[Saved entries]
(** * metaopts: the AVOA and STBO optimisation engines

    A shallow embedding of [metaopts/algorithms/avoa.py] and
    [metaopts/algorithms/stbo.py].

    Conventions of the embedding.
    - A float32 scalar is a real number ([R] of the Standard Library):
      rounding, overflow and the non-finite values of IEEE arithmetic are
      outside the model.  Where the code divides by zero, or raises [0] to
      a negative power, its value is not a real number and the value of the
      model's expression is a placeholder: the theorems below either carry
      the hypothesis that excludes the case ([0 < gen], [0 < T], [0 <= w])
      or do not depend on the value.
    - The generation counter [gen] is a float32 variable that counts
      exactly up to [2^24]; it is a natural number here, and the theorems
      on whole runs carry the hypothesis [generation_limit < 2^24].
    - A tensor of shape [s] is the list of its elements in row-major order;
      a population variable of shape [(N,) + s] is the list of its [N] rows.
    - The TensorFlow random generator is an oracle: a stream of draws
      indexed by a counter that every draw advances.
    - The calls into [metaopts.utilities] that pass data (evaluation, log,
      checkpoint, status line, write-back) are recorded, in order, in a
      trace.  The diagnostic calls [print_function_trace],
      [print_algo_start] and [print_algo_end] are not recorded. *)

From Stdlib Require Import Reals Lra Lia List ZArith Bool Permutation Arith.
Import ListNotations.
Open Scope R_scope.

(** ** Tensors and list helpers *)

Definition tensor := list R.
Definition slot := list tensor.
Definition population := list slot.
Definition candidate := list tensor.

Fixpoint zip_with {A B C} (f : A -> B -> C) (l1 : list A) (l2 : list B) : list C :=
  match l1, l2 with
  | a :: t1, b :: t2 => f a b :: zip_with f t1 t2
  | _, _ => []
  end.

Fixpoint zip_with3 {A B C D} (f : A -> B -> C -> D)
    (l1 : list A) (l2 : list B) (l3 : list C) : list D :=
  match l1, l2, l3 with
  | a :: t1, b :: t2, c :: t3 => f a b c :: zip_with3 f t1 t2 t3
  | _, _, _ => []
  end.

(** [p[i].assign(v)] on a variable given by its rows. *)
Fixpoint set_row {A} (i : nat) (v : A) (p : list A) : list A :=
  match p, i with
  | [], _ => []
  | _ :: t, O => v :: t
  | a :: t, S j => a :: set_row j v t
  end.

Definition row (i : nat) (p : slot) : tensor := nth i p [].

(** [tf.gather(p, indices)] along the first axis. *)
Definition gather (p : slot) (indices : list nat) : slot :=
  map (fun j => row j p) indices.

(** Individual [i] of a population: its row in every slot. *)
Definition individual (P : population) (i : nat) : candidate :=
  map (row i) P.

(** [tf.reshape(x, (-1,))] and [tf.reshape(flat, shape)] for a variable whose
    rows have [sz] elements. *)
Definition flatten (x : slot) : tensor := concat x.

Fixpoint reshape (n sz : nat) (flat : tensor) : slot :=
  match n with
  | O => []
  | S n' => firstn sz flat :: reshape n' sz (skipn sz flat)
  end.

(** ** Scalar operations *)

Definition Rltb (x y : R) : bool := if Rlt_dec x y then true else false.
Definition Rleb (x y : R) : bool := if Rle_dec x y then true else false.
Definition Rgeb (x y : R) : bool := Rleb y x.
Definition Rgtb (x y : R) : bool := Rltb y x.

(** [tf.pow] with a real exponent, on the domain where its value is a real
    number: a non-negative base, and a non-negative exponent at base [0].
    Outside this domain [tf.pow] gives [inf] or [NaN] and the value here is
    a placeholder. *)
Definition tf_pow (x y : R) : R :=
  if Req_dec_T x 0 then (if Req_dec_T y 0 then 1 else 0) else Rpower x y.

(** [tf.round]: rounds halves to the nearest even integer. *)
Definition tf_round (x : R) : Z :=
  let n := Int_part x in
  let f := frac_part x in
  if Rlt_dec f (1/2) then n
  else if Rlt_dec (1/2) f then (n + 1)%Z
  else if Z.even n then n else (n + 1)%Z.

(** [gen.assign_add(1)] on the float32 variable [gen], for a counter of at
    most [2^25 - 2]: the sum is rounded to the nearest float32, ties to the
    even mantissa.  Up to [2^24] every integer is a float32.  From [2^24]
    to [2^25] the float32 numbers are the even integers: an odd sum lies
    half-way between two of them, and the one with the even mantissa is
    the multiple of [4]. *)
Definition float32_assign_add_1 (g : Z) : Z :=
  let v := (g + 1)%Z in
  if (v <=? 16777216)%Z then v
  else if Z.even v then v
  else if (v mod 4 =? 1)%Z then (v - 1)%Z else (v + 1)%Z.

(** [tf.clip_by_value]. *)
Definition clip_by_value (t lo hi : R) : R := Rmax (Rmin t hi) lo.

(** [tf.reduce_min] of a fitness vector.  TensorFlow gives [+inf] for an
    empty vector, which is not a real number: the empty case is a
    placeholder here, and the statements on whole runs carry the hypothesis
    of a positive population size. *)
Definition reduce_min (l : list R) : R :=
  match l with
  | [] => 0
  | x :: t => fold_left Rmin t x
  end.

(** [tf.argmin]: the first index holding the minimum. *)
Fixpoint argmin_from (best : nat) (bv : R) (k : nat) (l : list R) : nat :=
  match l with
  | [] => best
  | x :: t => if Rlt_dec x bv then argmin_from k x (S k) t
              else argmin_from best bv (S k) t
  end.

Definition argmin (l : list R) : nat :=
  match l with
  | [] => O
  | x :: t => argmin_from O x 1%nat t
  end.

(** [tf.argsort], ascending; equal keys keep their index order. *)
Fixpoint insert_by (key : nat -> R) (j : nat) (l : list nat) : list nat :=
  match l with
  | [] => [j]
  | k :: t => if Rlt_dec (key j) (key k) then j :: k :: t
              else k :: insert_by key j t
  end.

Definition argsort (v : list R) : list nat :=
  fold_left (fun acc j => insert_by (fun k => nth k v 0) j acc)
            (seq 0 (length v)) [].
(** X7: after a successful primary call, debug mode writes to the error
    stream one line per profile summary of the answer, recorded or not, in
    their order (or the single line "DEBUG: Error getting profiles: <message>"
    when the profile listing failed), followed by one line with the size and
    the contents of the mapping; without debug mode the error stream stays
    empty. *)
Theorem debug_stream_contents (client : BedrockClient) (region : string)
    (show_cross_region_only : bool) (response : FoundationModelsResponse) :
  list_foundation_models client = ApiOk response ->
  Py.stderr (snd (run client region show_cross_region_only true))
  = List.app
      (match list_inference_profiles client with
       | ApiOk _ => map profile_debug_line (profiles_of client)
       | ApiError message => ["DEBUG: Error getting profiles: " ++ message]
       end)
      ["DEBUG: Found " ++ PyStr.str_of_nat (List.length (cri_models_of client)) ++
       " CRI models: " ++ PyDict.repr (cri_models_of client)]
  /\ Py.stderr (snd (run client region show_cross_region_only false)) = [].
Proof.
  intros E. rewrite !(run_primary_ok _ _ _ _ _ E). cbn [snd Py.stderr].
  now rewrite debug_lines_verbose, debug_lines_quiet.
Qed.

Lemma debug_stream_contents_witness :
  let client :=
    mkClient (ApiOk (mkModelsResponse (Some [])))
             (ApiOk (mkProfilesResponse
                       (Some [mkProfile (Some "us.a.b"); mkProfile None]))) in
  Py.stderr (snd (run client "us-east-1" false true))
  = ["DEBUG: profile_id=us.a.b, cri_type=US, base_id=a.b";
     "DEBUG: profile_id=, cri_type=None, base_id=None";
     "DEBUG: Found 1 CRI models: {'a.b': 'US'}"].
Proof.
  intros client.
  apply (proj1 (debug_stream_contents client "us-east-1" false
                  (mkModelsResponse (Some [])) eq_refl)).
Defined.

(What you are asked to do) Whenever the word "order" occurs in a line of the records, that line counts once; state the total alone.

(Solution) 4